La Banque contribue ainsi à l’aléa moral des PPP: moins le partenaire privé risque de perdre d’une mauvaise performance, moins il est incité à respecter ses obligations contractuelles. Garantir le recouvrement des coûts, les revenus et les bénéfices érode la motivation à livrer comme promis et à prendre en compte les risques du projet.

La promotion enthousiaste des PPP – par la Banque, d’autres BMD et des donateurs exhortant les gouvernements des pays en développement à assumer plus de risques – non seulement encourage l’aléa moral, mais crée également plus d’opportunités pour la corruption et les abus qu’ils prétendent déplorer.

Au lieu de cela, les partenaires privés sont plus incités à essayer de gruger les loyers partenaires gouvernementaux, par exemple en renégociant les contrats existants à leur avantage.

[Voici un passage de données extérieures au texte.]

(** A non-empty match of [Star r] starts with a non-empty match of [r]. *)
Lemma Matches_Star_cons r c s :
  Matches (Star r) (c :: s) ->
  exists u v, s = u ++ v /\ Matches r (c :: u) /\ Matches (Star r) v.
Proof.
  intros H. remember (Star r) as r' eqn:Er. remember (c :: s) as w eqn:Ew.
  revert c s Ew.
  induction H; intros c' s' Ew; try discriminate.
  injection Er as ->.
  destruct u as [| a u]; simpl in Ew.
  - apply IHMatches2; auto.
  - injection Ew as -> <-. exists u, v. auto.
Qed.

Lemma Matches_Cat_inv r1 r2 s :
  Matches (Cat r1 r2) s -> exists u v, s = u ++ v /\ Matches r1 u /\ Matches r2 v.
Proof. intros H. inversion H; subst. eauto. Qed.

Lemma Matches_Alt_inv r1 r2 s :
  Matches (Alt r1 r2) s -> Matches r1 s \/ Matches r2 s.
Proof. intros H. inversion H; subst; auto. Qed.

Lemma Matches_Class_inv p s :
  Matches (Class p) s -> exists c, s = [c] /\ p c = true.
Proof. intros H. inversion H; subst. eauto. Qed.

Lemma Matches_Eps_inv s : Matches Eps s -> s = [].
Proof. intros H. inversion H; subst. reflexivity. Qed.

Lemma MCat_cons r1 r2 c u v :
  Matches r1 (c :: u) -> Matches r2 v -> Matches (Cat r1 r2) (c :: u ++ v).
Proof. intros H1 H2. apply (MCat r1 r2 (c :: u) v); assumption. Qed.

Lemma deriv_spec c r s : Matches (deriv c r) s <-> Matches r (c :: s).
Proof.
  revert s. induction r as [| | p | r1 IH1 r2 IH2 | r1 IH1 r2 IH2 | r IH]; intros s; simpl.
  - split; intros H; absurd_void.
  - split; intros H; [absurd_void | apply Matches_Eps_inv in H; discriminate].
  - destruct (p c) eqn:Ep; split; intros H.
    + apply Matches_Eps_inv in H as ->. apply MClass; assumption.
    + apply Matches_Class_inv in H as (c' & E & _). injection E as _ ->. apply MEps.
    + absurd_void.
    + apply Matches_Class_inv in H as (c' & E & Hc). injection E as <- _. congruence.
  - destruct (nullable r1) eqn:En.
    + rewrite alt_spec. split; intros H.
      * apply Matches_Alt_inv in H as [H | H].
        -- apply cat_spec, Matches_Cat_inv in H as (u & v & -> & Hu & Hv).
           apply MCat_cons; [apply IH1 |]; assumption.
        -- apply (MCat r1 r2 [] (c :: s)); [apply nullable_spec | apply IH2]; assumption.
      * apply Matches_Cat_inv in H as (u & v & E & Hu & Hv).
        destruct u as [| a u]; simpl in E.
        -- subst v. apply MAltR, IH2; assumption.
        -- injection E as <- ->. apply MAltL, cat_spec, MCat; [apply IH1 |]; assumption.
    + rewrite cat_spec. split; intros H.
      * apply Matches_Cat_inv in H as (u & v & -> & Hu & Hv).
        apply MCat_cons; [apply IH1 |]; assumption.
      * apply Matches_Cat_inv in H as (u & v & E & Hu & Hv).
        destruct u as [| a u]; simpl in E.
        -- apply nullable_spec in Hu. congruence.
        -- injection E as <- ->. apply MCat; [apply IH1 |]; assumption.
  - rewrite alt_spec. split; intros H; apply Matches_Alt_inv in H as [H | H].
    + apply MAltL, IH1; assumption.
    + apply MAltR, IH2; assumption.
    + apply MAltL, IH1; assumption.
    + apply MAltR, IH2; assumption.
  - rewrite cat_spec. split; intros H.
    + apply Matches_Cat_inv in H as (u & v & -> & Hu & Hv).
      apply (MStarS r (c :: u) v); [apply IH |]; assumption.
    + apply Matches_Star_cons in H as (u & v & -> & Hu & Hv).
      apply MCat; [apply IH |]; assumption.
Qed.

Lemma matchAll_spec r s : matchAll r s = true <-> Matches r s.
Proof.
  revert r. induction s as [| c s IH]; intros r; simpl.
  - apply nullable_spec.
  - rewrite IH. apply deriv_spec.
Qed.
Definition matchJoin_body (w : World) (s : session) (envelope : Envelope)
    (matchIDString : string) (matchID : UUID) (node_ : string)
    (reply : option Reply) (tie : bool) : World :=
  let mode := if bool_decide (node_ ≠ ""%string)
              then StreamModeMatchAuthoritative else StreamModeMatchRelayed in
  let stream := {| Mode := mode; Subject := matchID;
                   Descriptor := Nil; Label := node_ |} in
  let '(missing, w) :=
    match mode with
    | StreamModeMatchRelayed =>
        let '(present, w) := StreamExists w stream in (negb present, w)
    | StreamModeMatchAuthoritative => (false, w)
    end in
  if missing then
    Send w s (error_envelope (Cid envelope) Error_MATCH_NOT_FOUND "Match not found")
  else
    let '(meta, w) := GetLocalBySessionIDStreamUserID w (s_ID s) stream (s_UserID s) in
    match meta with
    | Some meta => matchJoin_reply w s envelope matchIDString stream meta
    | None =>
        let username := s_Username s in
        let '((found, allow), w) :=
          match mode with
          | StreamModeMatchAuthoritative =>
              Join (log (ECallJoin matchID node_ (s_UserID s) (s_ID s) username (p_node w)) w)
                matchID node_ (s_UserID s) (s_ID s) username (p_node w) reply tie
          | StreamModeMatchRelayed => ((true, true), w)
          end in
        if negb found then
          Send w s (error_envelope (Cid envelope) Error_MATCH_NOT_FOUND "Match join rejected")
        else if negb allow then
          Send w s (error_envelope (Cid envelope) Error_MATCH_JOIN_REJECTED "Match join rejected")
        else
          let m := session_meta s in
          let w := Track w (s_ID s) stream (s_UserID s) m in
          matchJoin_reply w s envelope matchIDString stream m
    end.

Definition matchJoin (w : World) (s : session) (envelope : Envelope)
    (reply : option Reply) (tie : bool) : Result :=
  match GetMatchJoin envelope with
  | None => Panicked w
  | Some m =>
      match mj_Id m with
      | Some (MatchJoin_MatchId id) =>
          let matchIDString := id in
          match GetMatchLeave envelope with
          | None => Panicked w
          | Some leave =>
              match SplitN (ml_MatchId leave) colon 2 with
              | [c0; c1] =>
                  match FromString c0 with
                  | None =>
                      Returned (Send w s (error_envelope (Cid envelope)
                                            Error_BAD_INPUT "Invalid match ID"))
                  | Some matchID =>
                      Returned (matchJoin_body w s envelope matchIDString matchID c1
                                  reply tie)
                  end
              | _ =>
                  Returned (Send w s (error_envelope (Cid envelope)
                                        Error_BAD_INPUT "Invalid match ID"))
              end
          end
      | Some (MatchJoin_Token _) =>
          Returned (Send w s (error_envelope (Cid envelope) Error_BAD_INPUT
                                "Token-based match join not available"))
      | None =>
          Returned (Send w s (error_envelope (Cid envelope) Error_BAD_INPUT
                                "No match ID or token found"))
      end
  end.

(** Lines 195-206 of [matchLeave]. *)
Definition matchLeave_body (w : World) (s : session) (envelope : Envelope)
    (matchID : UUID) (label : string) : World :=
  let mode := if bool_decide (label ≠ ""%string)
              then StreamModeMatchAuthoritative else StreamModeMatchRelayed in
  let stream := {| Mode := mode; Subject := matchID;
                   Descriptor := Nil; Label := label |} in
  let w := Untrack w (s_ID s) stream (s_UserID s) in
  Send w s {| Cid := Cid envelope; Message := None |}.

Definition matchLeave (w : World) (s : session) (envelope : Envelope) : Result :=
  match GetMatchLeave envelope with
  | None => Panicked w
  | Some leave =>
      match SplitN (ml_MatchId leave) colon 2 with
      | [c0; c1] =>
          match FromString c0 with
          | None =>
              Returned (Send w s (error_envelope (Cid envelope)
                                    Error_BAD_INPUT "Invalid match ID"))
          | Some matchID => Returned (matchLeave_body w s envelope matchID c1)
          end
      | _ =>
          Returned (Send w s (error_envelope (Cid envelope)
                                Error_BAD_INPUT "Invalid match ID"))
      end
  end.
Lemma recent_lists_all (env : store_env) (w : world) (raw_limit : option string) (r : row) :
  store_ok env w = true ->
  In r (table w) ->
  Z.of_nat (List.length (table w)) <= limit_arg raw_limit ->
  Z.of_nat (List.length (table w)) <= 100 ->
  exists records w',
    Server.get_recent_attendance env w raw_limit
    = ({| status := 200; success := true;
          message := "Retrieved " ++ str_of_int (Z.of_nat (List.length records))
                     ++ " recent attendance records";
          data := Records records |}, w')
    /\ In (render r) records.
Proof.
  unfold store_ok. intros Hok Hin Hlim Hcap.
  apply andb_true_iff in Hok as [Hok Hstmt]. apply andb_true_iff in Hok as [Hreach Hcur].
  destruct (reachable_ensure_connected env w Hreach) as [w1 E].
  unfold Server.get_recent_attendance, AttendanceDatabase.get_recent_attendance, select_recent.
  rewrite E, Hcur, Hstmt. cbn [negb orb].
  apply ensure_connected_table in E as [Et _].
  set (limit := if limit_arg raw_limit >? 100 then 100 else limit_arg raw_limit).
  assert (Hl : Z.of_nat (List.length (table w)) <= limit).
  { unfold limit. destruct (limit_arg raw_limit >? 100); assumption. }
  replace (limit <? 0) with false by (symmetry; apply Z.ltb_ge; lia).
  eexists _, w1. split; [reflexivity|].
  apply in_map. rewrite firstn_all2.
  - apply order_desc_in. now rewrite Et.
  - rewrite order_desc_length, Et. lia.
Qed.

(** * Further properties of the service *)

(** ** Every outcome of [record_attendance] *)

(** The handler has one accepting path and otherwise answers a failure. *)
Lemma record_attendance_cases (env : store_env) (w : world) (get_json : result json) :
  (exists kvs mac v_classroom ts n w1 d,
      get_json = Ok (JDict kvs)
      /\ has_fields kvs (JStr mac) v_classroom (JStr ts)
      /\ py_int v_classroom = Ok n /\ 0 < n
      /\ is_empty (strip mac) = false
      /\ ensure_connected env w = Some w1
      /\ strptime (strip ts) = Ok d
      /\ record_attendance env w get_json
         = ({| status := 200; success := true;
               message := "Attendance recorded successfully";
               data := Echo (strip mac) n (strip ts) |},
            append_row w1 (strip mac) n d))
  \/ (exists msg, record_attendance env w get_json = (failure 400 msg, w))
  \/ (exists w', record_attendance env w get_json = (failure 500 "Internal server error", w')
                 /\ table w' = table w /\ auto_increment w' = auto_increment w)
  \/ (exists w', record_attendance env w get_json
                 = (failure 500 "Failed to record attendance in database", w')
                 /\ table w' = table w /\ auto_increment w' = auto_increment w).
Proof.
  pose proof (record_attendance_boundary env w get_json) as Hb.
  destruct (boundary_check get_json) as [r | m n t] eqn:Eb.
  - destruct (boundary_refused _ _ Eb) as [[msg ->] | ->].
    + right; left. now exists msg.
    + right; right; left. exists w. now repeat split.
  - destruct (boundary_passed _ _ _ _ Eb)
      as (kvs & mac & v2 & ts & -> & Hf & Hint & Hpos & Hmac & -> & ->).
    destruct (insert_attendance_record env w (strip mac) n (strip ts)) as [outcome w2] eqn:Hins.
    cbn [fst snd] in Hb.
    destruct outcome as [[|]|e].
    + left. destruct (insert_true_inv _ _ _ _ _ _ Hins) as (w1 & d & Hc & Hts & ->).
      destruct Hf as (H1 & H2 & H3).
      exists kvs, mac, v2, ts, n, w1, d. repeat split; assumption.
    + right; right; right. exists w2. split; [exact Hb|].
      apply (insert_refused_table _ _ _ _ _ _ _ Hins). discriminate.
    + right; right; left. exists w2. split; [exact Hb|].
      apply (insert_refused_table _ _ _ _ _ _ _ Hins). discriminate.
Qed.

À l’inverse, les gouvernements doivent choisir entre supporter les coûts des projets échoués et payer encore plus pour sauver les projets problématiques dans l’espoir de réduire les pertes.

Face à de tels choix, les gouvernements n’ont guère d’autre choix que d’accéder aux demandes de leurs partenaires privés. Les directives de la Banque ont ainsi affaibli davantage les gouvernements dans leurs relations avec les partenaires privés, qui sont désormais mieux à même d’exiger des conditions contractuelles améliorées pour eux-mêmes, aux dépens de leurs partenaires gouvernementaux.